(** One iteration of the loop over [validator_infos]; [staked] is the
    [total_staked] the loop reads. *)
Definition reward_validator (epoch_rewards staked : Z)
    (st : list Validator * list Delegation * Z) (info : Validator) :
    list Validator * list Delegation * Z :=
  let '(vs, ds, total) := st in
  if negb info.(is_active) then st else
  let total_stake := saturating_add U128_MAX info.(staked_amount) info.(delegated_amount) in
  if total_stake =? 0 then st else
  let validator_reward := mul_div epoch_rewards total_stake staked in
  let commission := mul_div validator_reward info.(commission_rate) 10000 in
  let delegator_pool := saturating_sub validator_reward commission in
  let '(vs, total) :=
    match find_first (is_validator info.(address)) vs with
    | Some v =>
        (alter_first (is_validator info.(address))
           (set_staked (saturating_add U128_MAX v.(staked_amount) commission)) vs,
         saturating_add U128_MAX total commission)
    | None => (vs, total)
    end in
  if (0 <? info.(delegated_amount)) && (0 <? delegator_pool) then
    let '(ds, distributed, total, last) :=
      credit_delegations info.(address) delegator_pool info.(delegated_amount) 0 0 total None ds in
    let remainder := saturating_sub delegator_pool distributed in
    match last with
    | Some idx =>
        if 0 <? remainder
        then (vs, alter (λ d, set_amount (saturating_add U128_MAX d.(amount) remainder) d) idx ds,
              saturating_add U128_MAX total remainder)
        else (vs, ds, total)
    | None => (vs, ds, total)
    end
  else (vs, ds, total).

Definition distribute_rewards (epoch_rewards : Z) (s : StakingState) : StakingState :=
  if (s.(total_staked) =? 0) || (epoch_rewards =? 0) then s else
  let '(vs, ds, total_distributed) :=
    foldl (reward_validator epoch_rewards s.(total_staked))
      (s.(validators), s.(delegations), 0) s.(validators) in
  set_total (saturating_add U128_MAX s.(total_staked) total_distributed)
    (set_delegations ds (set_validators vs s)).

Definition unjail (caller a : Address) (current_slot : Z) : op_result unit :=
  s ← get_state;
  v ← ok_or (get_validator a s) (ValidatorNotFound a);
  bail_if (negb (caller =? a)%N) Unauthorized;;
  until ← ok_or v.(jailed_until) (ValidatorNotJailed a);
  bail_if v.(is_active) (ValidatorNotJailed a);;
  bail_if (current_slot <? until) (ValidatorJailed until current_slot);;
  bail_if (v.(staked_amount) <? MIN_STAKE_TO_UNJAIL)
    (UnjailInsufficientStake v.(staked_amount) MIN_STAKE_TO_UNJAIL);;
  modify (update_validator a (set_jail true None));;
  modify (update_validator a (set_slash_count 0)).


(** ** Invariant *)

Definition bonded (s : StakingState) : Z := sum_of staked_amount s.(validators).
Definition delegated (s : StakingState) : Z := sum_of amount s.(delegations).
(** The stake that secures the chain: own and delegated. *)
Definition actual_stake (s : StakingState) : Z := bonded s + delegated s.

(** The delegations to one validator. *)
Definition part (a : Address) (d : Delegation) : Z := if to_validator a d then d.(amount) else 0.
Definition delegated_to (a : Address) (ds : list Delegation) : Z := sum_of (part a) ds.

#[global] Arguments part : simpl never.
#[global] Arguments delegated_to : simpl never.

Definition key (d : Delegation) : Address * Address := (d.(delegator), d.(validator)).

Definition val_ok (v : Validator) : Prop :=
  0 ≤ v.(staked_amount) ∧ 0 ≤ v.(commission_rate) ≤ 10000 ∧ 0 ≤ v.(slash_count).

Record staking_inv (s : StakingState) : Prop := {
  sinv_addr : NoDup (address <$> s.(validators));
  sinv_val : Forall val_ok s.(validators);
  sinv_key : NoDup (key <$> s.(delegations));
  sinv_del : Forall (λ d, 0 ≤ d.(amount) ∧ ∃ v, v ∈ s.(validators) ∧ v.(address) = d.(validator)) s.(delegations);
  sinv_unb : Forall (λ u, 0 ≤ u.(unb_amount)) s.(unbonding);
  sinv_sync : Forall (λ v, v.(delegated_amount) = delegated_to v.(address) s.(delegations)) s.(validators);
  sinv_total : s.(total_staked) = actual_stake s;
  sinv_range : actual_stake s ≤ U128_MAX
}.

Lemma is_validator_iff a v : is_validator a v = true ↔ v.(address) = a.
Proof. apply N.eqb_eq. Qed.
Lemma is_delegation_iff d a x : is_delegation d a x = true ↔ key x = (d, a).
Proof.
  unfold is_delegation, key. rewrite andb_true_iff, !N.eqb_eq. naive_solver.
Qed.
Lemma to_validator_iff a d : to_validator a d = true ↔ d.(validator) = a.
Proof. apply N.eqb_eq. Qed.

Lemma part_bounds a d : 0 ≤ d.(amount) → 0 ≤ part a d ≤ d.(amount).
Proof. unfold part. case_match; lia. Qed.

Lemma amounts_nonneg s : staking_inv s → Forall (λ d, 0 ≤ d.(amount)) s.(delegations).
Proof. intros Hi. eapply Forall_impl; [apply Hi|]. cbn. tauto. Qed.

Lemma stakes_nonneg s : staking_inv s → Forall (λ v, 0 ≤ v.(staked_amount)) s.(validators).
Proof. intros Hi. eapply Forall_impl; [apply Hi|]. unfold val_ok. tauto. Qed.

Lemma delegated_to_bounds a ds :
  Forall (λ d, 0 ≤ d.(amount)) ds → 0 ≤ delegated_to a ds ≤ sum_of amount ds.
Proof.
  intros Hd. split.
  - apply sum_of_nonneg. eapply Forall_impl; [done|]. intros ? ?. by apply part_bounds.
  - apply sum_of_le. eapply Forall_impl; [done|]. intros ? ?. by apply part_bounds.
Qed.

Lemma delegation_le_to ds d :
  Forall (λ d, 0 ≤ d.(amount)) ds → d ∈ ds → d.(amount) ≤ delegated_to d.(validator) ds.
Proof.
  intros Hd Hin. transitivity (part d.(validator) d).
  - unfold part. by rewrite (proj2 (to_validator_iff _ _)).
  - apply sum_of_elem; [|done]. eapply Forall_impl; [done|]. intros ? ?. by apply part_bounds.
Qed.

(** The sums that occur in the invariant are bounded by the total. *)
Lemma inv_bounds s :
  staking_inv s → 0 ≤ bonded s ∧ 0 ≤ delegated s ∧ bonded s + delegated s ≤ U128_MAX.
Proof.
  intros Hi. pose proof (sum_of_nonneg _ _ (amounts_nonneg s Hi)).
  pose proof (sum_of_nonneg _ _ (stakes_nonneg s Hi)).
  pose proof (sinv_range s Hi). unfold actual_stake, bonded, delegated in *. lia.
Qed.

(** Two states that differ only in data outside the invariant. *)
Lemma get_validator_in a s v : get_validator a s = Some v → v ∈ s.(validators) ∧ v.(address) = a.
Proof. intros [? ?%is_validator_iff]%find_first_Some. done. Qed.

Lemma sync_at s a v :
  staking_inv s → get_validator a s = Some v → v.(delegated_amount) = delegated_to a s.(delegations).
Proof.
  intros Hi [Hin <-]%get_validator_in. pose proof (sinv_sync s Hi) as Hs.
  rewrite Forall_forall in Hs. by apply Hs.
Qed.

(** Changing the delegations and one validator's aggregate together. *)
Lemma inv_redelegate s a v ds x total us :
  staking_inv s → get_validator a s = Some v →
  NoDup (key <$> ds) →
  Forall (λ d, 0 ≤ d.(amount) ∧ ∃ v, v ∈ s.(validators) ∧ v.(address) = d.(validator)) ds →
  (∀ b, delegated_to b ds = delegated_to b s.(delegations) + (if decide (a = b) then x else 0)) →
  sum_of amount ds = delegated s + x →
  total = actual_stake s + x → total ≤ U128_MAX → Forall (λ u, 0 ≤ u.(unb_amount)) us →
  staking_inv (set_total total (set_unbonding us (update_validator a
    (set_delegated (v.(delegated_amount) + x)) (set_delegations ds s)))).
Proof.
  intros Hi Hv Hk Hd Hto Hsum Htot Hmax Hus. pose proof Hi as [Ha Hval _ _ _ Hsync _ _].
  assert (address <$> alter_first (is_validator a) (set_delegated (v.(delegated_amount) + x)) s.(validators)
          = address <$> s.(validators)) as Haddr by by apply fmap_alter_first.
  assert (sum_of staked_amount (alter_first (is_validator a) (set_delegated (v.(delegated_amount) + x))
            s.(validators)) = bonded s) as Hst.
  { erewrite sum_of_alter_first by done. unfold bonded. cbn. lia. }
  constructor; cbn.
  - by rewrite Haddr.
  - apply alter_first_Forall; [done|]. by intros y _ _ ?.
  - done.
  - eapply Forall_impl; [exact Hd|]. intros d [? (w & Hw & Hwa)]. split; [done|].
    assert (d.(validator) ∈ address <$> s.(validators)) as Hin
      by (rewrite <- Hwa; by apply list_elem_of_fmap_2).
    rewrite <- Haddr in Hin. apply list_elem_of_fmap in Hin as (w' & -> & ?). by exists w'.
  - done.
  - rewrite Forall_forall in Hsync.
    eapply (alter_first_Forall_unique address a); [apply is_validator_iff|done|..].
    + intros y Hy Hp. cbn. rewrite Hto.
      rewrite (find_first_unique address a _ (is_validator_iff a) _ _ _ Ha Hv Hy Hp).
      apply is_validator_iff in Hp. apply get_validator_in in Hv as Hv'. destruct Hv' as [Hin <-].
      rewrite decide_True by done. by rewrite Hsync.
    + intros y Hy Hp. cbn. rewrite Hto, decide_False, Hsync by
        (done || intros ->; apply not_true_iff_false in Hp; by rewrite is_validator_iff in Hp). lia.
  - unfold actual_stake, bonded, delegated in *. cbn. rewrite Hst. lia.
  - unfold actual_stake, bonded, delegated in *. cbn. rewrite Hst. lia.
Qed.

(** ** Each operation *)

(** A call that was refused: an error, and the state as before. *)
Definition refused {A} (s s' : StakingState) (r : result StakingError A) : Prop :=
  s' = s ∧ is_ok r = false.

Lemma register_validator_cases caller a stake rate reward s s' r :
  staking_inv s → 0 ≤ rate → actual_stake s + stake ≤ U128_MAX →
  register_validator caller a stake rate reward s = (s', r) →
  refused s s' r ∨ r = Ok tt ∧ staking_inv s' ∧ actual_stake s' = actual_stake s + stake.
Proof.
  intros Hi Hrate Hmax H0. pose proof Hi as [Ha Hval Hk Hd Hu Hsync Htot Hr].
  unfold register_validator in H0. run_in H0; try (by left).
  2: { unfold actual_stake in *. lia. }
  right. split; [done|].
  assert (∀ v, v ∈ s.(validators) → v.(address) ≠ a) as Hnew.
  { intros v Hv <-. rename select (existsb _ _ = false) into He.
    apply not_true_iff_false in He. apply He, existsb_exists. exists v.
    split; [by apply list_elem_of_In|by apply is_validator_iff]. }
  assert (actual_stake (set_validators (s.(validators) ++ [mkValidator a stake 0 rate reward true None 0]) s)
          = actual_stake s + stake) as Hact.
  { unfold actual_stake, bonded, delegated. cbn. rewrite sum_of_app, sum_of_cons. cbn.
    change (sum_of staked_amount []) with 0. lia. }
  split; [|exact Hact]. constructor; cbn; try done.
  - rewrite fmap_app. apply NoDup_app. split_and!; [done| |apply NoDup_singleton].
    intros b (v & -> & Hv)%list_elem_of_fmap Hb%list_elem_of_singleton. by apply (Hnew v).
  - apply Forall_app. split; [done|]. apply Forall_singleton. unfold MIN_STAKE in *. by split_and!; cbn; lia.
  - eapply Forall_impl; [exact Hd|]. intros d [? (v & ? & ?)]. split; [done|]. exists v. set_solver.
  - apply Forall_app. split; [done|]. apply Forall_singleton. cbn. symmetry.
    unfold delegated_to. rewrite (sum_of_ext _ (λ _, 0)).
    + clear. induction s.(delegations); [done|]. rewrite sum_of_cons. lia.
    + eapply Forall_impl; [exact Hd|]. intros d [_ (v & Hv & Hva)]. unfold part.
      destruct (to_validator a d) eqn:E; [|done]. apply to_validator_iff in E.
      exfalso. apply (Hnew v Hv). congruence.
  - rewrite <- Htot in Hact. unfold actual_stake, bonded, delegated in *. cbn in *. lia.
  - unfold actual_stake, bonded, delegated in *. cbn in *. lia.
Qed.

Lemma part_set_amount b x d :
  part b (set_amount x d) = if decide (d.(validator) = b) then x else 0.
Proof.
  unfold part, to_validator. cbn. case_decide; [rewrite (proj2 (N.eqb_eq _ _))|rewrite (proj2 (N.eqb_neq _ _))]; done.
Qed.
Lemma part_amount b d : part b d = if decide (d.(validator) = b) then d.(amount) else 0.
Proof. by rewrite <- (part_set_amount b d.(amount) d). Qed.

Exercise ::
Of the entries above, transcribe exactly those lines that fall between the line containing "Definition part (a" and the line containing "sinv_key : NoDup (key <$> s.(delegations));", together with those two lines.

Final answer ::
Definition part (a : Address) (d : Delegation) : Z := if to_validator a d then d.(amount) else 0.
Definition delegated_to (a : Address) (ds : list Delegation) : Z := sum_of (part a) ds.

#[global] Arguments part : simpl never.
#[global] Arguments delegated_to : simpl never.

Definition key (d : Delegation) : Address * Address := (d.(delegator), d.(validator)).

Definition val_ok (v : Validator) : Prop :=
  0 ≤ v.(staked_amount) ∧ 0 ≤ v.(commission_rate) ≤ 10000 ∧ 0 ≤ v.(slash_count).

Record staking_inv (s : StakingState) : Prop := {
  sinv_addr : NoDup (address <$> s.(validators));
  sinv_val : Forall val_ok s.(validators);
  sinv_key : NoDup (key <$> s.(delegations));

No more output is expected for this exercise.